Ex-White House staffer Philip Cooney and National Aeronautics and Space Administration (NASA) climatologist James Hansen will discuss alleged Bush administration interference in climate research at a House Oversight and Government Reform Committee hearing on March 19. The hearing comes after committee leaders resolved a long dispute with the administration over the lawmakers’ requests for documents they say show Cooney and his former colleagues at the White House Council on Environmental Quality edited scientific reports on global warming to emphasize uncertainty.
The resulting controversy sparked reports of scientific suppression at the National Oceanic and Atmospheric Administration, Bureau of Land Management and other federal agencies. It also led to the firing of former NASA political appointee George Deutsch, the News Office aide who issued the gag order against Hansen.
The House approved a bill the week of March 12 that would for the first time extend whistleblower protections to government scientists.
The bill addresses “any action that compromises the validity or accuracy” of federally funded research and the “dissemination of false or misleading” scientific, medical and technical information.
The provision also covers any attempt to restrict federally funded researchers from publishing in peer-reviewed journals or making oral presentations at professional society meetings.
The White House this week said it opposed the bill, based largely on the fact that it would extend whistleblower protection to employees at national security agencies.
Conservation and energy programs would fare well under farm bill legislation drafted by a group of legislators from outside the Agriculture committees.
The “Healthy Farms Food and Fuels Act of 2007” would favor conservation programs, renewable energy and specialty crops over some of the traditional price supports for commodities, according to hill aides.
Environmentalists said the bill would “dramatically increase” support for conservation programs. The bill also includes a climate change program with incentives to reduce greenhouse gas emissions. However, the proposal is unlikely to see any play in committee, since the leaders of the House and Senate Agriculture panels will take up their own farm bill rewrites. But it could set the stage for the sort of debate and amendments the farm bill can expect to see on the House and Senate floor.
In anticipation of the reauthorization of the Farm Bill, ESA is co-sponsoring Congressional briefings for both the House and Senate on March 20 that will highlight the role of ecosystem services in agriculture and rural areas.
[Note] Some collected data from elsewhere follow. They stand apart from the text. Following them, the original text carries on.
Lemma set_run_last_call (q : gset Uint256) ops txId :
  txId ∈ foldl set_call q ops
  ↔ match last_call txId ops with
    | Some (Enqueue _) => True
    | Some (Dequeue _) => False
    | None => txId ∈ q
    end.
Proof.
  revert q. induction ops as [|o ops IH]; intros q; simpl; [done|].
  rewrite IH. destruct (last_call txId ops) as [[?|?]|]; [done|done|].
  destruct o as [x|x]; simpl; case_bool_decide; subst; set_solver.
Qed.

(** X1: whether an identifier is tracked after a sequence of calls depends
    only on the calls that name it: it is tracked exactly when the last of
    them is an enqueue, or, when none names it, when it was tracked
    before. *)
Theorem tracked_iff_last_call_enqueues
    (d : downloadTx) (b : downloadBlock) (ops : list trackerOp)
    (txId : Uint256) :
  (txId ∈ queue (foldl downloadTx_call d ops)
   ↔ match last_call txId ops with
     | Some (Enqueue _) => True
     | Some (Dequeue _) => False
     | None => txId ∈ queue d
     end) ∧
  (txId ∈ txQueue (foldl downloadBlock_call b ops)
   ↔ match last_call txId ops with
     | Some (Enqueue _) => True
     | Some (Dequeue _) => False
     | None => txId ∈ txQueue b
     end).
Proof.
  rewrite downloadTx_calls_queue, downloadBlock_calls_txQueue.
  split; apply set_run_last_call.
Qed.

(** X2: enqueueing an identifier that is not tracked and dequeueing it
    again returns [true] and gives back the tracker as it was; dequeueing
    an identifier that is tracked and enqueueing it again does too. *)
Theorem enqueue_dequeue_round_trip
    (d : downloadTx) (b : downloadBlock) (txId : Uint256) :
  (txId ∉ queue d →
   downloadTx_dequeueTx (downloadTx_queueTx d txId) txId = (d, true)) ∧
  (txId ∉ txQueue b →
   downloadBlock_dequeueTx (downloadBlock_enqueueTx b txId) txId
   = (b, true)) ∧
  (txId ∈ queue d →
   downloadTx_queueTx (fst (downloadTx_dequeueTx d txId)) txId = d) ∧
  (txId ∈ txQueue b →
   downloadBlock_enqueueTx (fst (downloadBlock_dequeueTx b txId)) txId = b).
Proof.
  destruct d as [q], b as [mb q' l].
  unfold downloadTx_dequeueTx, downloadBlock_dequeueTx,
    downloadTx_queueTx, downloadBlock_enqueueTx; simpl.
  split; [|split; [|split]]; intros Hin.
  - rewrite bool_decide_eq_true_2 by set_solver. simpl.
    do 2 f_equal. set_solver.
  - rewrite bool_decide_eq_true_2 by set_solver. simpl.
    do 2 f_equal. set_solver.
  - rewrite bool_decide_eq_true_2 by done. simpl. f_equal.
    apply set_eq. intros x. destruct (decide (x = txId)); set_solver.
  - rewrite bool_decide_eq_true_2 by done. simpl. f_equal.
    apply set_eq. intros x. destruct (decide (x = txId)); set_solver.
Qed.

(** X3: repeating a call changes nothing: a second [dequeueTx] of the same
    identifier returns [false] and leaves the tracker as the first left it,
    and a second enqueue of the same identifier leaves the tracker as the
    first left it. *)
Theorem repeated_call_is_noop
    (d : downloadTx) (b : downloadBlock) (txId : Uint256) :
  downloadTx_dequeueTx (fst (downloadTx_dequeueTx d txId)) txId
  = (fst (downloadTx_dequeueTx d txId), false) ∧
  downloadBlock_dequeueTx (fst (downloadBlock_dequeueTx b txId)) txId
  = (fst (downloadBlock_dequeueTx b txId), false) ∧
  downloadTx_queueTx (downloadTx_queueTx d txId) txId
  = downloadTx_queueTx d txId ∧
  downloadBlock_enqueueTx (downloadBlock_enqueueTx b txId) txId
  = downloadBlock_enqueueTx b txId.
Proof.
  split; [|split; [|split]].
  - apply downloadTx_dequeueTx_absent. unfold downloadTx_dequeueTx.
    case_bool_decide; simpl; set_solver.
  - apply downloadBlock_dequeueTx_absent. unfold downloadBlock_dequeueTx.
    case_bool_decide; simpl; set_solver.
  - unfold downloadTx_queueTx; simpl. f_equal. set_solver.
  - unfold downloadBlock_enqueueTx; simpl. f_equal. set_solver.
Qed.

(** X4: calls on different identifiers do not interfere: a call that does
    not name [txId] leaves the answer of [dequeueTx] for [txId] as it was,
    and two calls that name different identifiers give the same tracker in
    either order. *)
Theorem calls_on_other_identifiers_commute
    (d : downloadTx) (b : downloadBlock) (o1 o2 : trackerOp)
    (txId : Uint256) :
  names txId o1 = false →
  (names txId o2 = true →
   downloadTx_call (downloadTx_call d o1) o2
   = downloadTx_call (downloadTx_call d o2) o1 ∧
   downloadBlock_call (downloadBlock_call b o1) o2
   = downloadBlock_call (downloadBlock_call b o2) o1) ∧
  snd (downloadTx_dequeueTx (downloadTx_call d o1) txId)
  = snd (downloadTx_dequeueTx d txId) ∧
  snd (downloadBlock_dequeueTx (downloadBlock_call b o1) txId)
  = snd (downloadBlock_dequeueTx b txId).
Proof.
  intros Hn1.
  assert (∀ q : gset Uint256, txId ∈ set_call q o1 ↔ txId ∈ q) as Hsame.
  { intros q. destruct o1 as [x|x]; simpl in *;
      apply bool_decide_eq_false in Hn1; set_solver. }
  split; [|split].
  - intros Hn2.
    assert (∀ q : gset Uint256,
              set_call (set_call q o1) o2 = set_call (set_call q o2) o1)
      as Hcomm.
    { intros q. destruct o1 as [x|x], o2 as [y|y]; simpl in *;
        apply bool_decide_eq_false in Hn1;
        apply bool_decide_eq_true in Hn2; subst; set_solver. }
    split.
    + destruct (downloadTx_call (downloadTx_call d o1) o2) as [q1] eqn:E1.
      destruct (downloadTx_call (downloadTx_call d o2) o1) as [q2] eqn:E2.
      f_equal.
      apply (f_equal queue) in E1, E2. simpl in E1, E2.
      rewrite !downloadTx_call_queue in E1, E2. by rewrite <- E1, <- E2.
    + destruct (downloadBlock_call (downloadBlock_call b o1) o2)
        as [m1 q1 l1] eqn:E1.
      destruct (downloadBlock_call (downloadBlock_call b o2) o1)
        as [m2 q2 l2] eqn:E2.
      pose proof (f_equal txQueue E1) as Hq1.
      pose proof (f_equal txQueue E2) as Hq2.
      pose proof (f_equal MerkleBlock E1) as Hm1.
      pose proof (f_equal MerkleBlock E2) as Hm2.
      pose proof (f_equal txs E1) as Hl1.
      pose proof (f_equal txs E2) as Hl2.
      simpl in *.
      rewrite !downloadBlock_call_txQueue in Hq1, Hq2.
      rewrite !downloadBlock_call_MerkleBlock in Hm1, Hm2.
      rewrite !downloadBlock_call_txs in Hl1, Hl2.
      congruence.
  - unfold downloadTx_dequeueTx.
    rewrite downloadTx_call_queue.
    do 2 case_bool_decide; simpl; try done; exfalso; naive_solver.
  - unfold downloadBlock_dequeueTx.
    rewrite downloadBlock_call_txQueue.
    do 2 case_bool_decide; simpl; try done; exfalso; naive_solver.
Qed.

Lemma size_set_call_enqueue (q : gset Uint256) x :
  (size (set_call q (Enqueue x)) ≤ S (size q))%nat.
Proof.
  simpl. rewrite size_union_alt, size_singleton.
  assert (q ∖ {[x]} ⊆ q) as Hsub by set_solver.
  pose proof (subseteq_size _ _ Hsub). lia.
Qed.

Lemma size_set_call_dequeue (q : gset Uint256) x :
  x ∈ q → S (size (set_call q (Dequeue x))) = size q.
Proof.
  intros Hx. simpl. rewrite size_difference by set_solver.
  rewrite size_singleton.
  assert (size q ≠ 0%nat); [|lia].
  intros Hz. apply size_empty_inv in Hz. set_solver.
Qed.

Lemma successes_cons b l :
  successes (b :: l) = ((if b then 1 else 0) + successes l)%nat.
Proof. unfold successes. by destruct b. Qed.

Lemma downloadTx_accounting d ops :
  (size (queue (foldl downloadTx_call d ops))
   + successes (downloadTx_results d ops)
   ≤ size (queue d) + length (enqueued ops))%nat.
Proof.
  revert d. induction ops as [|[x|x] ops IH]; intros d; simpl.
  - unfold successes. simpl. lia.
  - specialize (IH (downloadTx_queueTx d x)).
    pose proof (size_set_call_enqueue (queue d) x). simpl in *. lia.
  - specialize (IH (fst (downloadTx_dequeueTx d x))).
    rewrite successes_cons. revert IH. unfold downloadTx_dequeueTx.
    case_bool_decide as Hx; simpl; [|lia].
    pose proof (size_set_call_dequeue (queue d) x Hx). simpl in *. lia.
Qed.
Also sponsoring the event with ESA are the American Society of Agronomy, the Crop Science Society of America, the Soil Science Society of America (ASA/CSSA/SSSA) and the Council on Food, Agricultural and Resource Economics (C-FARE).
Steven Kraft, an agricultural economist and Co-Director of Environmental Resources and Policy at Southern Illinois University Carbondale, will provide examples of various economic goods provided through ecosystem services derived from working agricultural landscapes and rural America . Kraft’s talk will also focus on the lack of formal markets in ecosystem services which frequently leads to resource degradation and other problems.
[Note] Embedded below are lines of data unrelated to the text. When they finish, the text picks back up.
(** * Mask / gender / age classification scripts: label packing, joint age
      loss, checkpoint selection, validation metrics and script-level defects.

    The development embeds the arithmetic and the control flow of
    [train_models.py], [train_age.py], [train_5fold.py] and [final/test.py].
    Tensor entries are exact rationals ([Qc]) extended with the IEEE special
    values; rounding is not modelled. *)

From Stdlib Require Import ZArith QArith Qcanon Lia Ascii String.
From stdpp Require Import base numbers option list strings pretty gmap.

Local Open Scope Z_scope.

(** ** Exceptions and the result type shared by all scripts *)

Inductive exn : Type :=
  | NameError (name : string)
  | UnboundLocalError (name : string)
  | ZeroDivisionError
  | IndexError
  | RuntimeError
  | AssertionError.

Inductive result (A : Type) : Type :=
  | Ok (a : A)
  | Raise (e : exn).
Arguments Ok {A} a.
Arguments Raise {A} e.

#[global] Instance exn_eq_dec : EqDecision exn.
Proof. solve_decision. Defined.

#[global] Instance result_eq_dec `{EqDecision A} : EqDecision (result A).
Proof. solve_decision. Defined.

#[global] Instance result_ret : MRet result := λ A a, Ok a.
#[global] Instance result_fmap : FMap result := λ A B f m,
  match m with
  | Ok a => Ok (f a)
  | Raise e => Raise e
  end.
#[global] Instance result_bind : MBind result := λ A B k m,
  match m with
  | Ok a => k a
  | Raise e => Raise e
  end.

(** ** Tensor entries and Python numbers *)

Module Tensor.

(** A float: an exact rational or one of the IEEE special values. *)
Inductive fval : Type :=
  | Fin (q : Qc)
  | PInf
  | NInf
  | NaN.

#[global] Instance fval_eq_dec : EqDecision fval.
Proof. solve_decision. Defined.

Definition fadd (x y : fval) : fval :=
  match x, y with
  | NaN, _ | _, NaN => NaN
  | Fin a, Fin b => Fin (a + b)
  | PInf, NInf | NInf, PInf => NaN
  | PInf, _ | _, PInf => PInf
  | NInf, _ | _, NInf => NInf
  end.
Katherine Gross, a plant ecologist and Director of Michigan State University’s Kellogg Biological Station, will discuss how managing agricultural systems for environmental benefits does not necessarily translate into lower crop yields. For example, she will explain how insect diversity can help control alien pests such as the new soybean aphid now invading the U.S. Midwest.
John Havlin , a soil scientist with North Carolina State University will address the future demands on agro-ecosystem services. He notes that global food aid is projected to double in the next 25 years with the U.S. fulfilling the bulk of the demand. This challenge will need to be met while the U.S. is losing its agricultural land to urbanization.